A Community Treatment Order most commonly would start from somebody who has been in hospital and is now organizing plans for their return to the community. These patients in the past have done well with treatment in hospital but have never followed through with treatment in the community, so have become unwell on a number of occasions. What people used call the revolving-door patients. It’s that group of patients where a Community Treatment Order would be of value. These are patients who do well in treatment but they don’t themselves stay in treatment. Treatment works if they are willing to be in treatment.

The Community Treatment Order allows for those cases. It’s expected to be rarely used. The estimate of the Nova Scotia Department of Health is that only about twenty patients at any one time would likely be on a Community Treatment Order.

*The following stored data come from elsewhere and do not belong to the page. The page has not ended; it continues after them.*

Definition eqb3 (x y : Z * Z * Z) : bool :=
  let '(a, b, c) := x in let '(a', b', c') := y in
  ((a =? a') && (b =? b') && (c =? c'))%Z.

Definition mem3 (x : Z * Z * Z) (l : list (Z * Z * Z)) : bool := existsb (eqb3 x) l.

Definition thresholds_ok (d : Z) (fd : float) (p : Z) (fp : float) (c : Z) (fc : float)
  : bool :=
  let raw := raw_utilization fd fp fc in
  let w := raw_waiting fd fp fc in
  Bool.eqb (if (raw <? 100)%float then (90 <? raw)%float else true)
           ((54 * d <? p * c)%Z || mem3 (d, p, c) above_90_by_rounding) &&
  Bool.eqb (0 <? w)%float (60 * d <? p * c)%Z &&
  Bool.eqb (negb (raw <? 100)%float)
           ((60 * d <=? p * c)%Z && negb (mem3 (d, p, c) below_100_by_rounding)).

Definition display_ok (d : Z) (fd : float) (p : Z) (fp : float) (c : Z) (fc : float)
  : bool :=
  let raw := raw_utilization fd fp fc in
  let w := raw_waiting fd fp fc in
  Bool.eqb (if (raw <? 100)%float then String.eqb (format_float 1 raw) "100.0" else true)
           (60 * d <=? p * c)%Z &&
  Bool.eqb (if (0 <? w)%float then String.eqb (format_float 1 w) "0.0" else true)
           (p * c <=? 60 * d)%Z.

Definition monotone_ok (d : Z) (fd : float) (p : Z) (fp : float) (c : Z) (fc : float)
  : bool :=
  let u := capped (raw_utilization fd fp fc) in
  let w := floored (raw_waiting fd fp fc) in
  let fd' := float_of_int (d + 1) in
  let fp' := float_of_int (p + 1) in
  let fc' := float_of_int (c + 1) in
  (capped (raw_utilization fd' fp fc) <=? u)%float &&
  (floored (raw_waiting fd' fp fc) <=? w)%float &&
  (u <=? capped (raw_utilization fd fp' fc))%float &&
  (w <=? floored (raw_waiting fd fp' fc))%float &&
  (u <=? capped (raw_utilization fd fp fc'))%float &&
  (w <=? floored (raw_waiting fd fp fc'))%float.

Definition bed_ok (p : Z) (fp : float) (b : Z) (fb : float) : bool :=
  let raw := raw_bed fp fb in
  let u := capped raw in
  Bool.eqb (if (raw <? 100)%float then (85 <? raw)%float else true) (85 * b <? 100 * p)%Z &&
  Bool.eqb (negb (raw <? 100)%float) (b <=? p)%Z &&
  Bool.eqb (if (raw <? 100)%float then String.eqb (format_float 1 raw) "100.0" else true)
           (b <=? p)%Z &&
  (capped (raw_bed fp (float_of_int (b + 1))) <=? u)%float &&
  (u <=? capped (raw_bed (float_of_int (p + 1)) fb))%float.

Definition dpmo_display_ok (defects : Z) : bool :=
  String.eqb (format_float 0 (dpmo_value defects)) (str (100 * defects)).

(** A binary64 logarithm to run the estimator with: [x = m * 2^e] with
    [0.5 <= m < 1], [ln m = 2 atanh ((m - 1) / (m + 1))] summed as a series,
    and [log10 x = (ln m + e ln 2) / ln 10].  It stands for [np.log10] where a
    statement is evaluated on a concrete input. *)
Fixpoint atanh_series (n : nat) (term t2 k acc : float) : float :=
  match n with
  | O => acc
  | S n' => atanh_series n' (term * t2) t2 (k + 2) (acc + term / k)
  end%float.

Definition ln_2 : float := 0x1.62e42fefa39efp-1%float.
Definition ln_10 : float := 0x1.26bb1bbb55516p+1%float.

Definition log10_series (x : float) : float :=
  let (m, e) := Z.frexp x in
  let t := ((m - 1) / (m + 1))%float in
  let ln_m := (2 * atanh_series 30 t (t * t) 1 0)%float in
  ((ln_m + float_of_int e * ln_2) / ln_10)%float.

(** * Properties *)

(** ** Binary64 values

    [PrimFloat] specifies its operations through [SpecFloat]: comparisons by
    [SFcompare], arithmetic by rounding an exact mantissa.  The facts that the
    threshold tests and the formulas below rely on are derived here from that
    specification: the order, the values that rounding leaves unchanged, and
    where a NaN can come from. *)
Module Binary64.

Local Open Scope Z_scope.

Definition is_nanSF (x : spec_float) : bool :=
  match x with S754_nan => true | _ => false end.

Ltac cmp_cases :=
  repeat match goal with
  | |- context [Z.compare ?a ?b] => destruct (Z.compare_spec a b)
  | H : context [Z.compare ?a ?b] |- _ => destruct (Z.compare_spec a b)
  | |- context [Pos.compare_cont Eq ?a ?b] =>
      change (Pos.compare_cont Eq a b) with (Pos.compare a b);
      destruct (Pos.compare_spec a b)
  | H : context [Pos.compare_cont Eq ?a ?b] |- _ =>
      change (Pos.compare_cont Eq a b) with (Pos.compare a b) in H;
      destruct (Pos.compare_spec a b)
  end.

Ltac sf_cases :=
  repeat match goal with
  | x : spec_float |- _ => destruct x as [[]|[]| |[] ? ?]
  end;
  cbn in *; try discriminate; try reflexivity; try tauto.

Lemma SFcompare_antisym x y :
  SFcompare y x = option_map CompOpp (SFcompare x y).
Proof.
  sf_cases; cmp_cases; cbn; subst; try reflexivity; try lia.
Qed.

Lemma SFcompare_refl x : is_nanSF x = false -> SFcompare x x = Some Eq.
Proof.
  sf_cases; intros _; rewrite Z.compare_refl;
    change (Pos.compare_cont Eq ?a ?b) with (Pos.compare a b);
    rewrite Pos.compare_refl; reflexivity.
Qed.

Lemma SFeqb_refl x : SFeqb x x = negb (is_nanSF x).
Proof.
  unfold SFeqb. destruct (is_nanSF x) eqn:E.
  - destruct x; try discriminate. reflexivity.
  - now rewrite SFcompare_refl.
Qed.

Lemma SFcompare_none x y :
  SFcompare x y = None -> is_nanSF x = true \/ is_nanSF y = true.
Proof. sf_cases. Qed.

Lemma SFltb_leb x y : SFltb x y = true -> SFleb x y = true.
Proof. unfold SFltb, SFleb. destruct (SFcompare x y) as [[]|]; auto. Qed.

Lemma SFltb_not_leb x y : SFltb x y = true -> SFleb y x = false.
Proof.
  unfold SFltb, SFleb. rewrite (SFcompare_antisym x y).
  destruct (SFcompare x y) as [[]|]; cbn; auto; discriminate.
Qed.

Lemma SFleb_not_ltb x y : SFleb x y = true -> SFltb y x = false.
Proof.
  unfold SFltb, SFleb. rewrite (SFcompare_antisym x y).
  destruct (SFcompare x y) as [[]|]; cbn; auto; discriminate.
Qed.

Lemma SFltb_or_leb x y :
  is_nanSF x = false -> is_nanSF y = false ->
  SFltb x y = true \/ SFleb y x = true.
Proof.
  intros Hx Hy. unfold SFltb, SFleb. rewrite (SFcompare_antisym x y).
  destruct (SFcompare x y) as [[]|] eqn:E; cbn; auto.
  apply SFcompare_none in E. destruct E; congruence.
Qed.

Lemma SFleb_trans x y z :
  SFleb x y = true -> SFleb y z = true -> SFleb x z = true.
Proof.
  unfold SFleb. sf_cases; cmp_cases; subst; try discriminate; try reflexivity; try lia.
Qed.

Lemma SFltb_leb_trans x y z :
  SFltb x y = true -> SFleb y z = true -> SFltb x z = true.
Proof.
  unfold SFleb, SFltb. sf_cases; cmp_cases; subst; try discriminate; try reflexivity; try lia.
Qed.

Lemma SFleb_ltb_trans x y z :
  SFleb x y = true -> SFltb y z = true -> SFltb x z = true.
Proof.
  unfold SFleb, SFltb. sf_cases; cmp_cases; subst; try discriminate; try reflexivity; try lia.
Qed.

(** *** Rounding a value that needs no rounding

    A positive mantissa of exactly 53 bits with an exponent in range is a
    binary64 value already: rounding returns it unchanged. *)
Lemma digits2_pos_size p : digits2_pos p = Pos.size p.
Proof. induction p; cbn; congruence. Qed.

Lemma pow2_bracket (s k : Z) :
  0 < s -> k < 2 ^ s -> 2 ^ s <= 2 * k -> 2 ^ 52 <= k < 2 ^ 53 -> s = 53.
Proof.
  intros Hs Hgt Hle [Hlo Hhi].
  destruct (Z.lt_trichotomy s 53) as [Hlt|[E|Hgt']]; [exfalso|exact E|exfalso].
  - assert (H : 2 ^ s <= 2 ^ 52) by (apply Z.pow_le_mono_r; lia).
    revert Hgt Hle H. generalize (2 ^ s). clear s Hs Hlt. intros; lia.
  - assert (H : 2 ^ 54 <= 2 ^ s) by (apply Z.pow_le_mono_r; lia).
    revert Hgt Hle H. generalize (2 ^ s). clear s Hs Hgt'. intros; lia.
Qed.

Lemma digits2_pos_53 (k : positive) :
  2 ^ 52 <= Zpos k < 2 ^ 53 -> digits2_pos k = 53%positive.
Proof.
  intros Hk. rewrite digits2_pos_size.
  pose proof (Pos.size_gt k) as Hgt. pose proof (Pos.size_le k) as Hle.
  apply Pos2Z.pos_lt_pos in Hgt. apply Pos2Z.pos_le_pos in Hle.
  rewrite Pos2Z.inj_pow in Hgt, Hle. rewrite (Pos2Z.inj_xO k) in Hle.
  assert (E : Z.pos (Pos.size k) = 53); [|now injection E].
  apply (pow2_bracket _ (Z.pos k)); auto; lia.
Qed.

Lemma digits2_pos_le_53 (n : positive) :
  Zpos n < 2 ^ 53 -> Zpos (digits2_pos n) <= 53.
Proof.
  intros Hn. rewrite digits2_pos_size.
  pose proof (Pos.size_le n) as Hle. apply Pos2Z.pos_le_pos in Hle.
  rewrite Pos2Z.inj_pow, (Pos2Z.inj_xO n) in Hle.
  destruct (Z.le_gt_cases (Z.pos (Pos.size n)) 53) as [H|H]; [exact H|exfalso].
  assert (H54 : 2 ^ 54 <= 2 ^ Z.pos (Pos.size n))
    by (apply Z.pow_le_mono_r; lia).
  revert Hle H54. generalize (2 ^ Z.pos (Pos.size n)). intros; lia.
Qed.

Lemma digits2_pos_shift (n p : positive) :
  digits2_pos (Pos.iter xO n p) = (digits2_pos n + p)%positive.
Proof.
  induction p as [|p IH] using Pos.peano_ind.
  - cbn. lia.
  - rewrite Pos.iter_succ. cbn [digits2_pos]. rewrite IH. lia.
Qed.

Lemma iter_xO_value (n p : positive) :
  Zpos (Pos.iter xO n p) = Zpos n * 2 ^ Zpos p.
Proof.
  induction p as [|p IH] using Pos.peano_ind.
  - cbn. lia.
  - rewrite Pos.iter_succ, Pos2Z.inj_xO, IH, Pos2Z.inj_succ, Z.pow_succ_r by lia.
    ring.
Qed.

Lemma fexp_53 e : -1074 <= e -> fexp prec emax (53 + e) = e.
Proof. unfold fexp, SpecFloat.emin, emax, prec. lia. Qed.

Lemma binary_round_aux_exact (s : bool) (k : positive) (e : Z) :
  digits2_pos k = 53%positive -> -1074 <= e <= 971 ->
  binary_round_aux prec emax s (Zpos k) e loc_Exact = S754_finite s k e.
Proof.
  intros Hd He. pose proof (fexp_53 e (proj1 He)) as Hf.
  unfold binary_round_aux, shr_fexp. cbn [Zdigits2]. rewrite Hd, Hf, Z.sub_diag.
  cbn [shr shr_record_of_loc loc_of_shr_record shr_m round_nearest_even Zdigits2].
  rewrite Hd, Hf, Z.sub_diag. cbn [shr shr_record_of_loc shr_m].
  destruct (Z.leb_spec e (emax - prec)) as [_|H]; [reflexivity|].
  unfold emax, prec in H. lia.
Qed.

Lemma binary_round_exact (k : positive) (e : Z) :
  2 ^ 52 <= Zpos k < 2 ^ 53 -> -1074 <= e <= 971 ->
  binary_round prec emax false k e = S754_finite false k e.
Proof.
  intros Hk He. pose proof (digits2_pos_53 k Hk) as Hd.
  unfold binary_round. rewrite Hd, (fexp_53 e (proj1 He)).
  unfold shl_align. rewrite Z.sub_diag.
  now apply binary_round_aux_exact.
Qed.
(** A regular file above the directory to make stops [mkdir] with
    [NotADirectoryError], a regular file at the directory itself with
    [FileExistsError]; either names the directory asked for. *)
Lemma mkdir_from_not_a_directory rest : forall base (fs : FS) k f,
  (0 < k < length rest)%nat ->
  fs !! (base ++ take k rest) = Some (File f) ->
  (mkdir_from base rest fs).1 = Raise (NotADirectoryError (base ++ rest)).
Proof.
  induction rest as [|c rest IH]; intros base fs k f Hk Hfile; [cbn in Hk; lia|].
  assert (Hpath : join base c ++ rest = base ++ c :: rest)
    by (unfold join; rewrite <- app_assoc; reflexivity).
  assert (Hrec : fs !! join base c <> Some (File f) ->
                 (mkdir_from (join base c) rest (<[join base c := Dir]> fs)).1
                 = Raise (NotADirectoryError (base ++ c :: rest))).
  { intros E. destruct k as [|[|k]]; [lia | contradiction |].
    rewrite <- Hpath. apply (IH _ _ (S k) f); [cbn in Hk; lia|].
    apply mkdir_from_step; [cbn in Hk; lia | exact Hfile]. }
  cbn [mkdir_from]. destruct (fs !! join base c) as [[|f']|] eqn:E.
  - apply Hrec. discriminate.
  - destruct rest as [|c' rest]; [cbn in Hk; lia|]. cbn [fst]. rewrite Hpath. reflexivity.
  - apply Hrec. discriminate.
Qed.

Lemma mkdir_from_file_exists rest : forall base (fs : FS) f,
  rest <> [] ->
  fs !! (base ++ rest) = Some (File f) ->
  (forall k f', (0 < k < length rest)%nat -> fs !! (base ++ take k rest) <> Some (File f')) ->
  (mkdir_from base rest fs).1 = Raise (FileExistsError (base ++ rest)).
Proof.
  induction rest as [|c rest IH]; intros base fs f Hne Hfile Hno; [contradiction|].
  cbn [mkdir_from]. destruct rest as [|c' rest].
  - unfold join. rewrite Hfile. reflexivity.
  - assert (Hpath : join base c ++ c' :: rest = base ++ c :: c' :: rest)
      by (unfold join; rewrite <- app_assoc; reflexivity).
    assert (Hrec : (mkdir_from (join base c) (c' :: rest) (<[join base c := Dir]> fs)).1
                   = Raise (FileExistsError (base ++ c :: c' :: rest))).
    { rewrite <- Hpath. apply (IH _ _ f); [discriminate | |].
      - rewrite lookup_insert_ne.
        + rewrite Hpath. exact Hfile.
        + unfold join. intros Heq. apply (f_equal length) in Heq.
          rewrite !length_app in Heq. cbn in Heq. lia.
      - intros k f' Hk Hk'. destruct k as [|k]; [lia|].
        assert (Hlt : (k < length (c' :: rest))%nat) by lia.
        rewrite (mkdir_from_step base c (c' :: rest) fs k _ Hlt eq_refl) in Hk'.
        apply (Hno (S (S k)) f'); [cbn in Hk |- *; lia | exact Hk']. }
    destruct (fs !! join base c) as [[|f']|] eqn:E; [exact Hrec | | exact Hrec].
    exfalso. apply (Hno 1%nat f'); [cbn; lia | exact E].
Qed.

Lemma mkdir_not_a_directory (d q : path) (f : file) (fs : FS) :
  q <> [] -> q `prefix_of` d -> q <> d -> fs !! q = Some (File f) ->
  (mkdir d fs).1 = Raise (NotADirectoryError d).
Proof.
  intros Hne [rest ->] Hnd Hfile. unfold mkdir.
  apply (mkdir_from_not_a_directory (q ++ rest) [] fs (length q) f).
  - rewrite length_app. destruct q; [contradiction|].
    destruct rest; [rewrite app_nil_r in Hnd; contradiction|]. cbn. lia.
  - cbn [app]. rewrite take_app_length. exact Hfile.
Qed.

Lemma mkdir_file_exists (d : path) (f : file) (fs : FS) :
  d <> [] -> fs !! d = Some (File f) ->
  (forall q f', q <> [] -> q `prefix_of` d -> q <> d -> fs !! q <> Some (File f')) ->
  (mkdir d fs).1 = Raise (FileExistsError d).
Proof.
  intros Hne Hfile Hno. unfold mkdir.
  apply (mkdir_from_file_exists d [] fs f Hne Hfile).
  intros k f' Hk. cbn [app]. apply Hno.
  - destruct d; [contradiction|]. destruct k; [lia | discriminate].
  - apply prefix_take.
  - intros Heq. apply (f_equal length) in Heq. rewrite length_take in Heq. lia.
Qed.

Lemma fold_left_max rest : forall a,
  a <= fold_left Z.max rest a
  /\ (forall s, s ∈ rest -> s <= fold_left Z.max rest a)
  /\ (fold_left Z.max rest a = a \/ fold_left Z.max rest a ∈ rest).
Proof.
  induction rest as [|b rest IH]; intros a; cbn [fold_left].
  - split; [lia|]. split; [intros s Hs; inversion Hs | left; reflexivity].
  - destruct (IH (Z.max a b)) as (H1 & H2 & H3). split; [lia|]. split.
    + intros s Hs. apply elem_of_cons in Hs as [->|Hs]; [lia | apply H2, Hs].
    + destruct H3 as [H3|H3]; [|right; right; exact H3].
      rewrite H3. destruct (Z.max_spec a b) as [[_ ->]|[_ ->]]; [right; left | left; reflexivity].
Qed.

End WriterFacts.

Section WritersMore.
Import Fs FsFacts WriterFacts.

Variable pil_resize : Image -> Z * Z -> Z -> Image.
Hypothesis pil_resize_size :
  forall img w h r, 0 < w -> 0 < h -> size (pil_resize img (w, h) r) = (w, h).

(** X11: when no regular file stands where the parent directory is due
    and the target is no directory, the PNG writer ends normally, the
    target then holds the raster, whether or not a file was there before,
    the parent directory exists, and every other regular file is as it
    was. *)
Theorem write_png_saves (img : Image) (p : path) (fs : FS) :
  no_file_above fs (parent p) ->
  fs !! p <> Some Dir ->
  exists fs' : FS,
    _write_png img p fs = (Ok tt, fs')
    /\ fs' !! p = Some (File (PngFile img))
    /\ (forall q, q <> p -> files fs' !! q = files fs !! q)
    /\ (parent p <> [] -> fs' !! parent p = Some Dir).
Proof. intros Hno Hnd. apply (mkdir_save_ok p (PngFile img) fs Hno Hnd). Qed.

(** X12: the PNG writer fails when its target is a directory, with
    [IsADirectoryError] when the parent directory can be made; it fails
    with [NotADirectoryError] when a regular file stands above the parent
    directory, and with [FileExistsError] when a regular file stands at
    the parent directory itself, both naming the parent directory;
    whenever it fails, every regular file is as it was. *)
Theorem write_png_failure (img : Image) (p : path) (fs : FS) :
  (fs !! p = Some Dir ->
   (_write_png img p fs).1 <> Ok tt
   /\ (no_file_above fs (parent p) ->
       (_write_png img p fs).1 = Raise (IsADirectoryError p)))
  /\ (forall q f, q <> [] -> q `prefix_of` parent p -> q <> parent p ->
        fs !! q = Some (File f) ->
        (_write_png img p fs).1 = Raise (NotADirectoryError (parent p)))
  /\ (forall f, parent p <> [] -> fs !! parent p = Some (File f) ->
        (forall q f', q <> [] -> q `prefix_of` parent p -> q <> parent p ->
           fs !! q <> Some (File f')) ->
        (_write_png img p fs).1 = Raise (FileExistsError (parent p)))
  /\ ((_write_png img p fs).1 <> Ok tt -> files (_write_png img p fs).2 = files fs).
Proof.
  assert (Hstop : forall e, (mkdir (parent p) fs).1 = Raise e ->
                            (_write_png img p fs).1 = Raise e).
  { intros e He. unfold _write_png, ibind.
    destruct (mkdir (parent p) fs) as [r fs1]. cbn [fst] in He. subst r. reflexivity. }
  split; [|split; [|split]].
  - intros Hd. split; [apply mkdir_save_on_dir, Hd|].
    intros Hno. apply mkdir_save_on_dir_error; assumption.
  - intros q f Hne Hpre Hnd Hfile. apply Hstop.
    apply (mkdir_not_a_directory _ q f); assumption.
  - intros f Hne Hfile Hno. apply Hstop. apply (mkdir_file_exists _ f); assumption.
  - apply mkdir_save_failure.
Qed.
(** * awsfabrictasks.ec2.api: a shallow embedding and its verification

    The module [awsfabrictasks/ec2/api.py] is a thin layer over boto's EC2
    client and fabric.  This development embeds the functions of that module
    in Rocq and proves properties of

    - instance identifier parsing ([_parse_instanceident], [parse_instanceid]),
    - the polling loop [wait_for_state] and its callers,
    - tag lookup ([get_by_tagvalue]) and tag merging ([get_all_tags]),
    - the confirmation prompt ([_confirm], [confirm_many]).

    Python values are modelled as follows: [str] as [string], [int] as [Z],
    [dict] as [gmap], list objects that are mutated in place as cells of a
    store, exceptions as an inductive type, and the effects of the module
    (printing, sleeping, calls to EC2, reading a line from the operator) as
    a state and exception monad over a [World] that records every effect in
    a trace. *)

From Stdlib Require Import ZArith Lia List String Ascii DecimalString.
From stdpp Require Import gmap strings list fin_maps.

Local Open Scope string_scope.
Local Open Scope Z_scope.

(** ** Python string operations used by the module *)

Module PyStr.

(** The double quote character, which the messages of [wait_for_state]
    contain. *)
Definition dquote : string :=
  String (Ascii false true false false false true false false) EmptyString.

(** [c in s] for a one character string [c]. *)
Fixpoint contains (c : ascii) (s : string) : bool :=
  match s with
  | EmptyString => false
  | String a s' => if Ascii.eqb a c then true else contains c s'
  end.
(** C1 (amended).  When the statement text equals the reroute sentinel,
    [QueryContext] fails with MissingReroutingArgument when there is no
    bind argument; otherwise it looks at the first argument only, and
    fails with InvalidReroutingArgument when its value is not a rerouted
    column, whatever the context; and fails with MissingSchemaAdaptor when
    it is one but the context carries no schema adaptor; in every other
    case it succeeds.  The three errors are distinct and no remote call is
    made on any of these paths. *)
Theorem C1_reroute_preconditions (RerouteQuery : string) (RowIterator : Type)
  (remoteRead : string -> list Statement.QueryParameter -> RowIterator + error)
  (statement : Statement.bigQueryStatement) (ctx : Statement.Context)
  (args : list Statement.NamedValue) :
  Statement.query statement = RerouteQuery ->
  let result := Statement.QueryContext RerouteQuery remoteRead statement ctx args in
  (args = [] -> result = (inr Statement.MissingReroutingArgument, []))
  /\ (forall arg0 rest, args = arg0 :: rest ->
        isReroutedColumn (Statement.nv_Value arg0) = false ->
        result = (inr Statement.InvalidReroutingArgument, []))
  /\ (forall arg0 rest values schema, args = arg0 :: rest ->
        Statement.nv_Value arg0 = bigQueryReroutedColumn values schema ->
        Statement.GetSchemaAdaptor ctx = None ->
        result = (inr Statement.MissingSchemaAdaptor, []))
  /\ (forall arg0 rest values schema schemaAdaptor, args = arg0 :: rest ->
        Statement.nv_Value arg0 = bigQueryReroutedColumn values schema ->
        Statement.GetSchemaAdaptor ctx = Some schemaAdaptor ->
        result
        = (inl (Statement.mkRows
                  (Statement.ColumnSource
                     (Statement.createSourceFromColumn
                        (createBigQuerySchema schema (Some schemaAdaptor))
                        values))), []))
  /\ (Statement.MissingReroutingArgument <> Statement.InvalidReroutingArgument
      /\ Statement.MissingReroutingArgument <> Statement.MissingSchemaAdaptor
      /\ Statement.InvalidReroutingArgument <> Statement.MissingSchemaAdaptor).
Proof.
  intros Hq result. subst result. unfold Statement.QueryContext.
  rewrite Hq, String.eqb_refl.
  split; [intros ->; reflexivity|].
  split.
  { intros arg0 rest -> Hv.
    assert (Hl : (Z.of_nat (List.length (arg0 :: rest)) <? 1) = false)
      by (apply Z.ltb_ge; simpl List.length; lia).
    rewrite Hl. destruct (Statement.nv_Value arg0); try reflexivity.
    discriminate Hv. }
  split.
  { intros arg0 rest values schema -> Hv Hc.
    assert (Hl : (Z.of_nat (List.length (arg0 :: rest)) <? 1) = false)
      by (apply Z.ltb_ge; simpl List.length; lia).
    rewrite Hl, Hv, Hc. reflexivity. }
  split.
  { intros arg0 rest values schema sa -> Hv Hc.
    assert (Hl : (Z.of_nat (List.length (arg0 :: rest)) <? 1) = false)
      by (apply Z.ltb_ge; simpl List.length; lia).
    rewrite Hl, Hv, Hc. reflexivity. }
  repeat split; discriminate.
Qed.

It involves planning. Everybody who is declared incapable who is either in hospital or under community treatment as an involuntary patient will have a substitute decision maker. That substitute decision maker is normally a relative and will be making decisions on their behalf. There must be agreement of the local mental health system and particularly agreement of the substitute decision maker. They are the ones that will be hearing from the treatment team.

What’s the most appropriate treatment? How is it going to happen? Who are the people involved? With a community treatment order all those things have to be in considered. There has to be a team available and willing to undertake that treatment, and would involve at the very minimum a Psychiatrist. Other members of the team could involve a community mental health nurse, a social worker, and a community support worker. It depends on the individual client. The treatment order would name the treatment being offered, such as the types of medication, the general frequency of appointments, and the support people who would be involved in the treatment. It would not be naming things such as where is the person is going to live, or where they spend their day.

This order is in place for up to six months, and can be renewed or can be set aside. If there is a situation during that time, such as the person becoming unwell, then there are grounds to have the person return to the hospital.

Sometimes a person will become unwell because their illness is worse, even though they are following treatment. There is no resistance to treatment, they are just getting unwell. It allows them
to return to the hospital directly rather than having to go through another assessment. The team can make that decision with the substitute decision maker being involved.

The second group is the group who are becoming unwell because they are not remaining involved in treatment, they are not coming for their appointments, they are not taking their medication. There is facility to say we need to see that person. We need to know that we can rescue the situation in the community.

Can we get to see the patient? Will the patient agree to co-operation with the community treatment order? Sometimes it might be as simple as arranging a meeting. and coming to a decision. If their situation is not stable in the community they would be brought back into the hospital to improve their situation with the expectation that they return to the community in a short time. All those decisions have to involve the substitution decision maker.

Again, the idea behind it is to prevent things going wrong all the way. It’s like seeing something going wrong and stepping in early. That’s the purpose and the intent of the Community Treatment Order. It allows for the treatment to be enforced in the community.